Housing is a Tory nightmare and no candidate has a plan to fix it

Javid also supported so-called “street votes”, a framework devised by Policy Exchange, to give residents buy-in to the building; a form of housing development that creates opportunities for new buyers as well as current residents.

But the one candidate who was bullish on housing policy was also one of the few not to run in the initial ballot. There’s no doubt that MPs’ support for leadership is tied to many aspects of a politician’s promises (and Javid has already had several runs for the top job), but his honesty about the housing crisis will have hindered its support.

Since then we’ve had brief mentions of housing, with Tom Tugendhat also supporting street votes. Liz Truss said she would work for “clearer planning rules”, while Penny Mordaunt promised a task force to address the chronic undersupply of housing in the UK. But no one is seriously committed to catching up with the hundreds of thousands of homes that should have been built years ago.
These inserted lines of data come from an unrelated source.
(** X14. Setting the status of a site moves one site between the two counts
    of the dashboard, or none: with [b x] being 1 for Online and 0 for
    Offline, the number of Online sites grows by [b status] minus [b] of the
    status that the site had, the number of Offline sites shrinks by as
    much, and the other figures stay. *)
Theorem updateSiteStatus_dashboard (w : World) (siteId : string)
        (status : SiteStatus) (now : Z) (s : Site.t) :
  In s (sites w) -> Site.SiteID s = siteId ->
  let b := fun x : SiteStatus => if SiteStatus_eqb x Online then 1 else 0 in
  exists s0 w1 d d',
    find (siteHasId siteId) (sites w) = Some s0 /\
    updateSiteStatus siteId status w = (Ok (mkSuccess true), w1) /\
    getProfileDashboardData now w = (Ok d, w) /\
    getProfileDashboardData now w1 = (Ok d', w1) /\
    DashboardData.onlineSites d'
    = DashboardData.onlineSites d + b status - b (Site.Status s0) /\
    DashboardData.offlineSites d'
    = DashboardData.offlineSites d - b status + b (Site.Status s0) /\
    DashboardData.todayWorkers d' = DashboardData.todayWorkers d /\
    DashboardData.todayMaterials d' = DashboardData.todayMaterials d /\
    DashboardData.todayExpense d' = DashboardData.todayExpense d /\
    DashboardData.monthExpense d' = DashboardData.monthExpense d.
Proof.
  intros Hin Hid b.
  destruct (site_split w s Hin Hid)
    as (pre & s0 & post & Hfind & Hsplit & _ & _ & _ & Hupd).
  set (w1 := set_sites (pre ++ Site.set_Status status s0 :: post) w).
  destruct (dashboard_of w now) as (d & Hd & Hon & Hoff).
  destruct (dashboard_of w1 now) as (d' & Hd' & Hon' & Hoff').
  exists s0, w1, d, d'. split; [exact Hfind|]. split.
  { unfold updateSiteStatus, bind, gets, modify, ret. rewrite Hfind, Hupd.
    reflexivity. }
  repeat (split; [assumption|]).
  assert (Hcount :
            Z.of_nat (List.length (filter isOnline (sites w1)))
            = Z.of_nat (List.length (filter isOnline (sites w)))
              + b status - b (Site.Status s0)).
  { subst w1 b. cbn [sites set_sites]. rewrite Hsplit, !filter_app.
    cbn [filter].
    change (isOnline (Site.set_Status status s0))
      with (SiteStatus_eqb status Online).
    change (isOnline s0) with (SiteStatus_eqb (Site.Status s0) Online).
    rewrite !length_app.
    destruct status, (Site.Status s0); cbn [SiteStatus_eqb List.length];
      rewrite ?Nat2Z.inj_add, ?Nat2Z.inj_succ; lia. }
  assert (Hlen : List.length (sites w1) = List.length (sites w)).
  { subst w1. cbn [sites set_sites]. rewrite Hsplit, !length_app. reflexivity. }
  split; [|split].
  - rewrite Hon, Hon'. exact Hcount.
  - rewrite Hoff, Hoff', Hlen, Hcount. lia.
  - exact (@dashboard_same_logs w w1 now d d' Hd Hd' eq_refl eq_refl).
Qed.

(** ** Status and today's list *)

Lemma find_app_swap {A} (q : A -> bool) (pre post : list A) (x y : A) :
  q x = false -> q y = false ->
  find q (pre ++ x :: post) = find q (pre ++ y :: post).
Proof.
  intros Hx Hy. induction pre as [|a r IH]; simpl.
  - now rewrite Hx, Hy.
  - now rewrite IH.
Qed.

Lemma map_filter_pointwise {A B} (f g : A -> B) (p p' : A -> bool)
      (q : B -> bool) (l : list A) :
  (forall x, p' x = p x && q (f x)) ->
  (forall x, p' x = true -> g x = f x) ->
  map g (filter p' l) = filter q (map f (filter p l)).
Proof.
  intros Hp Hg. induction l as [|x r IH]; simpl; [reflexivity|].
  destruct (p' x) eqn:E'; rewrite Hp in E'.
  - apply andb_true_iff in E'. destruct E' as (Ep & Eq).
    rewrite Ep. simpl. rewrite Eq, IH, Hg; [reflexivity|].
    rewrite Hp, Ep, Eq. reflexivity.
  - destruct (p x); simpl in *; [rewrite E'|]; exact IH.
Qed.

(** X15. Taking a site Offline takes its workers off today's list and
    leaves the rest of the list as it is: with unique site IDs, what
    [getTodayWorkers] returns after [updateSiteStatus siteId Offline] is
    what it returned before without the entries of that site. *)
Theorem updateSiteStatus_offline_today (w : World) (siteId : string) (now : Z)
        (s : Site.t) :
  NoDup (map Site.SiteID (sites w)) ->
  In s (sites w) -> Site.SiteID s = siteId ->
  exists w1 before after,
    updateSiteStatus siteId Offline w = (Ok (mkSuccess true), w1) /\
    getTodayWorkers now w = (Ok before, w) /\
    getTodayWorkers now w1 = (Ok after, w1) /\
    after = filter (fun e => negb (String.eqb (TodayWorker.SiteID e) siteId)) before /\
    forall e, In e after -> TodayWorker.SiteID e <> siteId.
Proof.
  intros Hnd Hin Hid.
  destruct (site_split w s Hin Hid)
    as (pre & s0 & post & Hfind & Hsplit & Hpre & Hid0 & _ & Hupd).
  set (w1 := set_sites (pre ++ Site.set_Status Offline s0 :: post) w).
  destruct (getTodayWorkers_logs w now) as (before & Hb & Hbdef & _).
  destruct (getTodayWorkers_logs w1 now) as (after & Ha & Hadef & _).
  exists w1, before, after. split.
  { unfold updateSiteStatus, bind, gets, modify, ret. rewrite Hfind, Hupd.
    reflexivity. }
  repeat (split; [assumption|]).
  assert (Hpost : forall x, In x post -> Site.SiteID x <> siteId).
  { intros x Hx E. rewrite Hsplit, map_app in Hnd. cbn [map] in Hnd.
    apply NoDup_remove_2 in Hnd. apply Hnd. apply in_or_app. right.
    rewrite Hid0, <- E. now apply in_map. }
  assert (Hex : forall (l : list Site.t) (id : string),
            (forall x, In x l -> Site.SiteID x <> siteId) -> id = siteId ->
            existsb (fun x => String.eqb (Site.SiteID x) id
                              && SiteStatus_eqb (Site.Status x) Online) l = false).
  { intros l id Hl ->. induction l as [|x r IH]; [reflexivity|]. simpl.
    rewrite IH by (intros y Hy; apply Hl; now right).
    assert (E : String.eqb (Site.SiteID x) siteId = false).
    { apply String.eqb_neq. apply Hl. now left. }
    now rewrite E. }
  assert (Hactive : forall l,
            activeToday w1 (getTodayDateString now) l
            = activeToday w (getTodayDateString now) l
              && negb (String.eqb (TodayWorker.SiteID (todayWorkerOf w l)) siteId)).
  { intros l. unfold activeToday. subst w1. cbn [sites set_sites].
    rewrite Hsplit, !existsb_app. cbn [existsb todayWorkerOf TodayWorker.SiteID].
    cbn [Site.set_Status Site.SiteID Site.Status SiteStatus_eqb].
    rewrite Hid0.
    destruct (String.eqb (SiteWorkerLog.SiteID l) siteId) eqn:E.
    - apply String.eqb_eq in E.
      rewrite (Hex pre _ Hpre E), (Hex post _ Hpost E).
      rewrite !andb_false_r. reflexivity.
    - rewrite (String.eqb_sym siteId), E. cbn [andb negb orb].
      now rewrite andb_true_r. }
  assert (Hsame : forall l,
            activeToday w1 (getTodayDateString now) l = true ->
            todayWorkerOf w1 l = todayWorkerOf w l).
  { intros l Hl. rewrite Hactive in Hl. apply andb_true_iff in Hl.
    destruct Hl as (_ & Hl). apply negb_true_iff in Hl.
    cbn [todayWorkerOf TodayWorker.SiteID] in Hl.
    unfold todayWorkerOf. subst w1. cbn [sites set_sites workers].
    rewrite Hsplit.
    rewrite (find_app_swap (siteHasId (SiteWorkerLog.SiteID l)) pre post
               (Site.set_Status Offline s0) s0); [reflexivity| |];
      unfold siteHasId; cbn [Site.set_Status Site.SiteID];
      rewrite Hid0, String.eqb_sym; exact Hl. }
  assert (Hafter : after = filter
            (fun e => negb (String.eqb (TodayWorker.SiteID e) siteId)) before).
  { rewrite Hadef, Hbdef.
    change (siteWorkerLogs w1) with (siteWorkerLogs w).
    now apply map_filter_pointwise. }
  split; [exact Hafter|].
  intros e He. rewrite Hafter in He. apply filter_In in He.
  destruct He as (_ & He). apply negb_true_iff in He. now apply String.eqb_neq.
Qed.

Lemma set_Status_back (a : SiteStatus) (s : Site.t) :
  Site.set_Status (Site.Status s) (Site.set_Status a s) = s.
Proof. now destruct s. Qed.

(** X16. The status switch of the home page, [handleToggleStatus], never
    throws.  For a site ID that no site has it shows the error toast
    "Failed to update status" and leaves the world as it was.  For a site
    that shows the status it has, it sets the other status and says so; a
    second use of the switch, now showing that other status, brings the
    world back to what it was. *)
Theorem handleToggleStatus_spec (w : World) (siteId : string) :
  (forall currentStatus,
     (forall s, In s (sites w) -> Site.SiteID s <> siteId) ->
     handleToggleStatus siteId currentStatus w
     = (Ok (Toast.mk "Failed to update status" "error"), w)) /\
  (forall currentStatus, exists toast w',
     handleToggleStatus siteId currentStatus w = (Ok toast, w')) /\
  (forall s0,
     find (siteHasId siteId) (sites w) = Some s0 ->
     let newStatus := match Site.Status s0 with
                      | Online => Offline
                      | Offline => Online
                      end in
     exists w1,
       handleToggleStatus siteId (Site.Status s0) w
       = (Ok (Toast.mk ("Site set to " ++ statusName newStatus)%string "success"),
          w1) /\
       find (siteHasId siteId) (sites w1) = Some (Site.set_Status newStatus s0) /\
       handleToggleStatus siteId newStatus w1
       = (Ok (Toast.mk ("Site set to " ++ statusName (Site.Status s0))%string
                       "success"),
          w)).
Proof.
  split; [|split].
  - intros cur H. unfold handleToggleStatus, tryCatch, updateSiteStatus, bind, gets.
    now rewrite find_no_site.
  - intros cur. unfold handleToggleStatus, tryCatch, updateSiteStatus, bind, gets,
      modify, ret, throw.
    destruct (find (siteHasId siteId) (sites w)); do 2 eexists; reflexivity.
  - intros s0 Hfind newStatus.
    destruct (find_some _ _ Hfind) as (Hin & Hp).
    destruct (updateFirst_split (siteHasId siteId) (fun x => x) (sites w) Hfind)
      as (pre & post & Hsplit & Hpre & _).
    assert (Hupd : forall (f g : Site.t -> Site.t),
              Site.SiteID (g s0) = Site.SiteID s0 ->
              find (siteHasId siteId) (pre ++ g s0 :: post) = Some (g s0) /\
              updateFirst (siteHasId siteId) f (pre ++ g s0 :: post)
              = pre ++ f (g s0) :: post).
    { intros f g Hg.
      assert (Hp' : siteHasId siteId (g s0) = true).
      { unfold siteHasId in *. now rewrite Hg. }
      split; [now apply find_app_skip | now apply updateFirst_app_skip]. }
    exists (set_sites (pre ++ Site.set_Status newStatus s0 :: post) w).
    destruct (Hupd (Site.set_Status newStatus) (fun x => x) eq_refl) as (_ & Hu1).
    destruct (Hupd (Site.set_Status (Site.Status s0)) (Site.set_Status newStatus)
                eq_refl) as (Hf2 & Hu2).
    rewrite <- Hsplit in Hu1.
    split; [|split].
    + unfold handleToggleStatus, tryCatch, updateSiteStatus, bind, gets,
        modify, ret. fold newStatus. rewrite Hfind, Hu1. reflexivity.
    + exact Hf2.
    + unfold handleToggleStatus, tryCatch, updateSiteStatus, bind, gets,
        modify, ret. cbn [sites set_sites].
      replace (match newStatus with Online => Offline | Offline => Online end)
        with (Site.Status s0) by (subst newStatus; now destruct (Site.Status s0)).
      rewrite Hf2. cbv beta iota. cbn [sites set_sites].
      rewrite Hu2, set_Status_back, <- Hsplit.
      now destruct w.
Qed.

(** ** What the views add to a log *)

(** X17. Every entry of today's list finds its site: the [SiteName] shown
    is the name of the first site that has the log's [SiteID], and
    "Unknown Site" only if that name is empty.  The wage shown is 0 when
    no worker of the master list has the log's [WorkerID]. *)
Theorem getTodayWorkers_lookups (w : World) (now : Z) :
  exists r,
    getTodayWorkers now w = (Ok r, w) /\
    forall e, In e r ->
      TodayWorker.Date e = getTodayDateString now /\
      (exists s,
         find (siteHasId (TodayWorker.SiteID e)) (sites w) = Some s /\
         TodayWorker.SiteName e
         = if String.eqb (Site.SiteName s) "" then "Unknown Site"
           else Site.SiteName s) /\
      ((forall wk, In wk (workers w) ->
                   Worker.WorkerID wk <> TodayWorker.WorkerID e) ->
       TodayWorker.DefaultDailyWage e = 0).
Proof.
  destruct (getTodayWorkers_logs w now) as (r & Hr & Hdef & _).
  exists r. split; [exact Hr|].
  intros e He. subst r. apply in_map_iff in He.
  destruct He as (l & <- & Hl). apply filter_In in Hl.
  destruct Hl as (_ & Hact). apply activeToday_iff in Hact.
  destruct Hact as (Hdate & s & Hs & Hid & _).
  split; [exact Hdate|]. split.
  - destruct (find_site w s Hs Hid) as (s0 & Hfind & _).
    exists s0. cbn [todayWorkerOf TodayWorker.SiteID TodayWorker.SiteName].
    rewrite Hfind. split; reflexivity.
  - intros Hunknown. cbn [todayWorkerOf TodayWorker.DefaultDailyWage].
    rewrite find_absent; [reflexivity|].
    intros wk Hwk. apply String.eqb_neq. now apply Hunknown.
Qed.

Lemma toLog_overallMaterialLogOf (w : World) (l : SiteMaterialLog.t) :
  OverallMaterialLog.toLog (overallMaterialLogOf w l) = l.
Proof. now destruct l. Qed.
Yes, the candidates will avoid making promises where they can, to leave themselves as much leeway as possible if they happen to become Prime Minister. But no one was afraid to come out and speak frankly about the tax burden – in most cases to say he would reduce it immediately, and in Rishi Sunak’s case to say why a slow and steady approach is the better.

But the housing crisis is as serious a problem as the tax burden; for younger generations, perhaps even more important. The tax burden is far too high and many reductions would be welcome to help with financial relief and revive the UK economy. But there’s no denying that even with a significant tax cut, most people who can’t afford to buy a home would suddenly be able to. These are huge sums of money needed to enter the market, and will be so as long as supply remains so limited.

Whichever two candidates make it to the Conservative members, they will need to prepare serious housing responses for the hustings. If they have a plan to build more houses, they should commit to it, so it is considered a priority for the next government. And if the plan is to toe the Nimby line, young voters deserve to know.